Working data section start

(* ===== verification/PyExn.v ===== *)
(** * Python exceptions

    An exception is a class and the text [str(e)] gives.  The classes are
    the ones the program can meet, with the builtin hierarchy between them:
    an [except C] clause catches the exceptions whose class derives from
    [C].  [src/app.py] has five such clauses: [serial.SerialException] (line
    15), [FileNotFoundError] (43), [KeyError] (47), [ValueError] (87) and
    [Exception] (91). *)

From Stdlib Require Import ZArith String.
From stdpp Require Import base tactics option list.
From S2P Require Import Prelude PyStr.

Inductive exn_class :=
| BaseException
| SystemExit
| KeyboardInterrupt
| Exception
| ValueError
| UnicodeError
| UnicodeDecodeError
| OSError
| FileNotFoundError
| SerialException
| LookupError
| KeyError
| NameError
| UnboundLocalError
| AttributeError
| TypeError
| RuntimeError.

#[export] Instance exn_class_eq_dec : EqDecision exn_class.
Proof. solve_decision. Defined.

(** The class a class derives from; [BaseException] is the root.
    [serial.SerialException] derives from [IOError], which is [OSError]. *)
Definition base (c : exn_class) : option exn_class :=
  match c with
  | BaseException => None
  | SystemExit | KeyboardInterrupt | Exception => Some BaseException
  | ValueError | OSError | LookupError | NameError | AttributeError
  | TypeError | RuntimeError => Some Exception
  | UnicodeError => Some ValueError
  | UnicodeDecodeError => Some UnicodeError
  | FileNotFoundError | SerialException => Some OSError
  | KeyError => Some LookupError
  | UnboundLocalError => Some NameError
  end.

(** The depth of a class in the hierarchy bounds the walk to the root. *)
Fixpoint mro_from (fuel : nat) (c : exn_class) : list exn_class :=
  match fuel with
  | O => [c]
  | S n =>
    match base c with
    | Some b => c :: mro_from n b
    | None => [c]
    end
  end.

(** The class and its ancestors, nearest first.  No class is deeper than
    four. *)
Definition mro (c : exn_class) : list exn_class := mro_from 4 c.

Definition issubclass (c d : exn_class) : bool := bool_decide (d ∈ mro c).

Record pyexn := PyExn { exn_class_of : exn_class; exn_str : pystr }.

#[export] Instance pyexn_eq_dec : EqDecision pyexn.
Proof. solve_decision. Defined.

(** [isinstance(e, C)]: what [except C] tests. *)
Definition isinstance (e : pyexn) (c : exn_class) : bool :=
  issubclass (exn_class_of e) c.

(** ** The hierarchy *)

Lemma mro_complete c : last (mro c) = Some BaseException.
Proof. by destruct c. Qed.

Lemma issubclass_refl c : issubclass c c = true.
Proof. by destruct c. Qed.

Lemma issubclass_base c b d :
  base c = Some b → issubclass b d = true → issubclass c d = true.
Proof. destruct c; intros [= <-]; destruct d; done. Qed.

Lemma issubclass_trans c d e :
  issubclass c d = true → issubclass d e = true → issubclass c e = true.
Proof. destruct c, d; try done; destruct e; done. Qed.

Lemma issubclass_antisym c d :
  issubclass c d = true → issubclass d c = true → c = d.
Proof. destruct c, d; done. Qed.

Lemma issubclass_BaseException c : issubclass c BaseException = true.
Proof. by destruct c. Qed.

(** What derives from [ValueError] derives from [Exception]: the second
    handler of [read_arduino] would catch what the first one does. *)
Lemma isinstance_ValueError_Exception e :
  isinstance e ValueError = true → isinstance e Exception = true.
Proof. intros He. eapply issubclass_trans; [exact He|done]. Qed.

Working data section end

Take the entries above and copy them exactly from the first line through the line with "BaseException => None"; leave out every line after it.

(* ===== verification/PyExn.v ===== *)
(** * Python exceptions

    An exception is a class and the text [str(e)] gives.  The classes are
    the ones the program can meet, with the builtin hierarchy between them:
    an [except C] clause catches the exceptions whose class derives from
    [C].  [src/app.py] has five such clauses: [serial.SerialException] (line
    15), [FileNotFoundError] (43), [KeyError] (47), [ValueError] (87) and
    [Exception] (91). *)

From Stdlib Require Import ZArith String.
From stdpp Require Import base tactics option list.
From S2P Require Import Prelude PyStr.

Inductive exn_class :=
| BaseException
| SystemExit
| KeyboardInterrupt
| Exception
| ValueError
| UnicodeError
| UnicodeDecodeError
| OSError
| FileNotFoundError
| SerialException
| LookupError
| KeyError
| NameError
| UnboundLocalError
| AttributeError
| TypeError
| RuntimeError.

#[export] Instance exn_class_eq_dec : EqDecision exn_class.
Proof. solve_decision. Defined.

(** The class a class derives from; [BaseException] is the root.
    [serial.SerialException] derives from [IOError], which is [OSError]. *)
Definition base (c : exn_class) : option exn_class :=
  match c with
  | BaseException => None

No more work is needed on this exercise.